● **ASSIGNMENT**
From the first line of the data through the line containing "- A TypeScript", return each line exactly.

[Stored items]
(** * UserService: the in-memory user store of the NestJS example API

    Shallow embedding of [src/users/user.service.ts] (the base variant) and
    of the DTO variant of the same service given in [readme2.md].

    Modelling choices.
    - A TypeScript [number] used as an id or as an array index is a
      mathematical integer ([Z]).  In the base variant the service only
      computes [length + 1] on such numbers, which is exact.  In the DTO
      variant the counter [idCounter] is a double that starts at 1 and
      is only ever changed by [++]: it runs through the integers up to
      2^53 and stays there, since 2^53 + 1 rounds back to 2^53 ([incr]).
    - The array [users] is a [list]; [push], [find], [findIndex],
      [splice (i, 1)] and the indexed assignment are given once, for
      arrays of any element type, in [Section Array].
    - The base variant builds its records from two strings and a number,
      so they are records [User.t].  The DTO variant builds its records
      by spreading the objects it is handed, whatever properties they
      carry; there an object is a finite map from property names to
      values ([obj]) and a spread is a union of such maps.
    - The mutable fields of the service are threaded explicitly: an
      operation that mutates [this] returns its result together with the
      new service state.
    - [null] and [undefined] results are [None]. *)

From stdpp Require Import base numbers option list strings sorting gmap.

Local Open Scope Z_scope.

(** ** Data model *)

(** [interface User { id: number; name: string; email: string }] *)
Module User.
Record t : Type := mk { id : Z; name : string; email : string }.
End User.
Abbreviation User := User.t.

(** The values a property of a request object or of a stored record can
    hold.  Numbers are integers, as everywhere here; [VRef] stands for
    an array, an object or a function, known by its reference. *)
Inductive value : Type :=
| VUndefined
| VNull
| VBool (b : bool)
| VNum (n : Z)
| VStr (s : string)
| VRef (r : positive).

#[global] Instance value_eq_dec : EqDecision value.
Proof. solve_decision. Defined.

(** A plain JavaScript object: its own properties and their values. *)
Abbreviation obj := (gmap string value).

(** The object [{ id, name, email }] of a user. *)
Definition to_obj (u : User) : obj :=
  {[ "id" := VNum (User.id u);
     "name" := VStr (User.name u);
     "email" := VStr (User.email u) ]}.

(** [class CreateUserDto { name: string; email: string }].  The class
    only declares properties: the service receives a plain object, which
    may carry others.  [mk] is the object that carries exactly the
    declared ones. *)
Module CreateUserDto.
Definition mk (name email : string) : obj :=
  {[ "name" := VStr name; "email" := VStr email ]}.
End CreateUserDto.

(** [class UpdateUserDto { name?: string; email?: string }]: [mk] is the
    object that carries the declared properties that are given and no
    other. *)
Module UpdateUserDto.
Definition mk (name email : option string) : obj :=
  let named : obj :=
    match name with
    | Some s => {[ "name" := VStr s ]}
    | None => ∅
    end in
  match email with
  | Some s => <["email" := VStr s]> named
  | None => named
  end.
End UpdateUserDto.

(** ** The array operations the service uses *)

Section Array.
Context {A : Type}.
Implicit Types (l : list A) (x : A) (i : Z).

(** [arr.push(x)] *)
Definition push l x : list A := l ++ [x].

(** [arr.find(p)]: the first element satisfying [p], or [undefined]. *)
Definition find (P : A → Prop) `{!∀ x, Decision (P x)} l : option A :=
  snd <$> list_find P l.

(** [arr.findIndex(p)]: the index of the first element satisfying [p],
    or [-1]. *)
Definition findIndex (P : A → Prop) `{!∀ x, Decision (P x)} l : Z :=
  match list_find P l with
  | Some (k, _) => Z.of_nat k
  | None => -1
  end.

(** [arr.splice(i, 1)]: a negative start counts from the end of the
    array, and nothing is removed at or beyond the length. *)
Definition splice1 i l : list A :=
  let len := Z.of_nat (length l) in
  let start := if bool_decide (i < 0) then Z.max (len + i) 0 else i in
  delete (Z.to_nat start) l.

(** [arr[i]]: [undefined] outside the array. *)
Definition get i l : option A :=
  if bool_decide (0 ≤ i) then l !! Z.to_nat i else None.

(** [arr[i] = x] for an index [0 <= i < arr.length], the only way the
    service uses it (see [findIndex_range]). *)
Definition set i x l : list A := <[Z.to_nat i := x]> l.

(** Whatever the array, the scan either stops at a first match, which
    splits the array around it, or finds no match at all. *)
Inductive scan (P : A → Prop) l : Prop :=
| scan_hit l1 x l2 :
    l = l1 ++ x :: l2 → Forall (λ y, ¬ P y) l1 → P x → scan P l
| scan_miss : Forall (λ y, ¬ P y) l → scan P l.
End Array.

(** ** Base variant: [src/users/user.service.ts] *)

Module Base.

Record UserService : Type := mkService { users : list User }.

(** [private users: User[] = []] *)
Definition init : UserService := {| users := [] |}.

Definition create (name email : string) (this : UserService)
  : User * UserService :=
  let user :=
    {| User.id := Z.of_nat (length (users this)) + 1;
       User.name := name; User.email := email |} in
  (user, {| users := push (users this) user |}).

Definition findAll (this : UserService) : list User := users this.

Definition findOne (id : Z) (this : UserService) : option User :=
  find (λ user, User.id user = id) (users this).

Definition update (id : Z) (name email : string) (this : UserService)
  : option User * UserService :=
  let userIndex := findIndex (λ user, User.id user = id) (users this) in
  if bool_decide (userIndex ≠ -1) then
    let users' :=
      set userIndex
        {| User.id := id; User.name := name; User.email := email |}
        (users this) in
    (get userIndex users', {| users := users' |})
  else (None, this).

Definition remove (id : Z) (this : UserService) : bool * UserService :=
  let userIndex := findIndex (λ user, User.id user = id) (users this) in
  if bool_decide (userIndex ≠ -1) then
    (true, {| users := splice1 userIndex (users this) |})
  else (false, this).

(** The calls a client can make, and the state each one leaves. *)
Inductive op : Type :=
| Create (name email : string)
| FindAll
| FindOne (id : Z)
| Update (id : Z) (name email : string)
| Remove (id : Z).

Definition step (o : op) (this : UserService) : UserService :=
  match o with
  | Create name email => (create name email this).2
  | FindAll | FindOne _ => this
  | Update id name email => (update id name email this).2
  | Remove id => (remove id this).2
  end.

Definition run (ops : list op) (this : UserService) : UserService :=
  foldl (λ s o, step o s) this ops.

Inductive reachable : UserService → Prop :=
| reachable_init : reachable init
| reachable_step o this : reachable this → reachable (step o this).

End Base.

(** ** DTO variant: the service of [readme2.md] *)

Module Dto.

Record UserService : Type :=
  mkService { users : list obj; idCounter : Z }.

(** [private users: User[] = []; private idCounter = 1] *)
Definition init : UserService := {| users := []; idCounter := 1 |}.

(** The first integer that a double cannot tell from its successor. *)
Definition two53 : Z := 2 ^ 53.

(** The value [idCounter] holds after [idCounter++], for the integers
    from 1 to 2^53 that the counter runs through. *)
Definition incr (n : Z) : Z := if bool_decide (n < two53) then n + 1 else n.

(** [{ id: this.idCounter++, ...createUserDto }]: the properties of the
    DTO are copied after [id] is set, so an [id] that the DTO carries
    replaces the counter's value. *)
Definition create (createUserDto : obj) (this : UserService)
  : obj * UserService :=
  let user : obj := createUserDto ∪ {[ "id" := VNum (idCounter this) ]} in
  (user, {| users := push (users this) user;
            idCounter := incr (idCounter this) |}).

Definition findAll (this : UserService) : list obj := users this.

(** [user.id === id] holds when the record has an [id] property whose
    value is the number [id]. *)
Definition findOne (id : Z) (this : UserService) : option obj :=
  find (λ user : obj, user !! "id" = Some (VNum id)) (users this).

(** [{ ...this.users[userIndex], ...updateUserDto }]: every property of
    the DTO, [id] included, replaces the one of the stored record.
    Spreading [undefined] copies nothing. *)
Definition update (id : Z) (updateUserDto : obj) (this : UserService)
  : option obj * UserService :=
  let userIndex :=
    findIndex (λ user : obj, user !! "id" = Some (VNum id)) (users this) in
  if bool_decide (userIndex ≠ -1) then
    let old : obj := default ∅ (get userIndex (users this)) in
    let users' := set userIndex (updateUserDto ∪ old) (users this) in
    (get userIndex users', {| users := users'; idCounter := idCounter this |})
  else (None, this).

Definition remove (id : Z) (this : UserService) : bool * UserService :=
  let userIndex :=
    findIndex (λ user : obj, user !! "id" = Some (VNum id)) (users this) in
  if bool_decide (userIndex ≠ -1) then
    (true, {| users := splice1 userIndex (users this);
              idCounter := idCounter this |})
  else (false, this).

Inductive op : Type :=
| Create (createUserDto : obj)
| FindAll
| FindOne (id : Z)
| Update (id : Z) (updateUserDto : obj)
| Remove (id : Z).

Definition step (o : op) (this : UserService) : UserService :=
  match o with
  | Create dto => (create dto this).2
  | FindAll | FindOne _ => this
  | Update id dto => (update id dto this).2
  | Remove id => (remove id this).2
  end.

Definition run (ops : list op) (this : UserService) : UserService :=
  foldl (λ s o, step o s) this ops.

Inductive reachable : UserService → Prop :=
| reachable_init : reachable init
| reachable_step o this : reachable this → reachable (step o this).

End Dto.

(** ** Derived notions used in the statements *)

(** The ids stored in an array of users, in sequence order. *)
Definition ids (l : list User) : list Z := User.id <$> l.

(** The same for the objects of the DTO variant: what each record holds
    under [id], if anything. *)
Definition oids (l : list obj) : list (option value) :=
  (λ user : obj, user !! "id") <$> l.

(** The number a record holds under [id] (0 when it holds none). *)
Definition nid (user : obj) : Z :=
  match user !! "id" with
  | Some (VNum n) => n
  | _ => 0
  end.

(** A DTO that carries no [id] property, as the DTO classes declare. *)
Definition plain (dto : obj) : Prop := dto !! "id" = None.

(** A call whose DTO, if it has one, carries no [id] property. *)
Definition plain_op (o : Dto.op) : Prop :=
  match o with
  | Dto.Create dto | Dto.Update _ dto => plain dto
  | _ => True
  end.

(** Creating the users of [inputs] one after the other; the records the
    calls return are collected in call order. *)
Fixpoint base_create_all (inputs : list (string * string))
    (this : Base.UserService) : list User * Base.UserService :=
  match inputs with
  | [] => ([], this)
  | (name, email) :: rest =>
      let r := Base.create name email this in
      let rs := base_create_all rest r.2 in
      (r.1 :: rs.1, rs.2)
  end.


(** The calls that draw an id from the counter. *)
Definition is_create (o : Dto.op) : bool :=
  match o with
  | Dto.Create _ => true
  | _ => false
  end.

(** The number of creates among the calls. *)
Definition creates (ops : list Dto.op) : Z :=
  Z.of_nat (length (filter is_create ops)).

(** What holds of the DTO variant after [c] creates, none of them beyond
    the 2^53-th, when no DTO carried an [id]: every record holds a number
    under [id], these numbers grow strictly along the sequence and none
    exceeds [c], and the counter stands at [c + 1], or at 2^53 once it
    got there. *)
Definition dto_inv (c : Z) (this : Dto.UserService) : Prop :=
  0 ≤ c ≤ Dto.two53 ∧
  Dto.idCounter this = Z.min (1 + c) Dto.two53 ∧
  Forall (λ user : obj, user !! "id" = Some (VNum (nid user))) (Dto.users this) ∧
  StronglySorted Z.lt (nid <$> Dto.users this) ∧
  Forall (λ i, 1 ≤ i ≤ c) (nid <$> Dto.users this).

(** As long as nothing was removed, the ids of the base variant are
    distinct and none exceeds the number of records, so [length + 1] is
    a fresh id. *)
Definition base_inv (this : Base.UserService) : Prop :=
  NoDup (ids (Base.users this)) ∧
  Forall (λ i, 1 ≤ i ≤ Z.of_nat (length (Base.users this)))
         (ids (Base.users this)).

Definition no_remove (o : Base.op) : Prop :=
  match o with
  | Base.Remove _ => False
  | _ => True
  end.

(** The calls of the base variant that add a record. *)
Definition is_base_create (o : Base.op) : bool :=
  match o with
  | Base.Create _ _ => true
  | _ => false
  end.

(** ** Facts about the array operations *)

Section ArrayFacts.
Context {A : Type} (P : A → Prop) `{!∀ x, Decision (P x)}.
Implicit Types (l : list A) (x : A).

Lemma list_find_first l1 x l2 :
  Forall (λ y, ¬ P y) l1 → P x →
  list_find P (l1 ++ x :: l2) = Some (length l1, x).
Proof.
  intros Hl1 Hx. apply list_find_Some. split_and!.
  - by apply list_lookup_middle.
  - done.
  - intros j y Hj Hlt. rewrite lookup_app_l in Hj by done.
    rewrite Forall_lookup in Hl1. by apply (Hl1 j).
Qed.

Lemma scan_total l : scan P l.
Proof.
  destruct (list_find P l) as [[k x]|] eqn:Hf.
  - apply list_find_Some in Hf as (Hk & Hx & Hleast).
    apply (scan_hit P l (take k l) x (drop (S k) l)); [| | done].
    + by rewrite <-(take_drop_middle l k x) at 1.
    + apply Forall_lookup. intros j y Hj.
      apply lookup_take_Some in Hj as [Hj Hlt]. eauto.
  - apply list_find_None in Hf. by apply scan_miss.
Qed.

● **SOLUTION TO THE PROBLEM**
(** * UserService: the in-memory user store of the NestJS example API

    Shallow embedding of [src/users/user.service.ts] (the base variant) and
    of the DTO variant of the same service given in [readme2.md].

    Modelling choices.
    - A TypeScript [number] used as an id or as an array index is a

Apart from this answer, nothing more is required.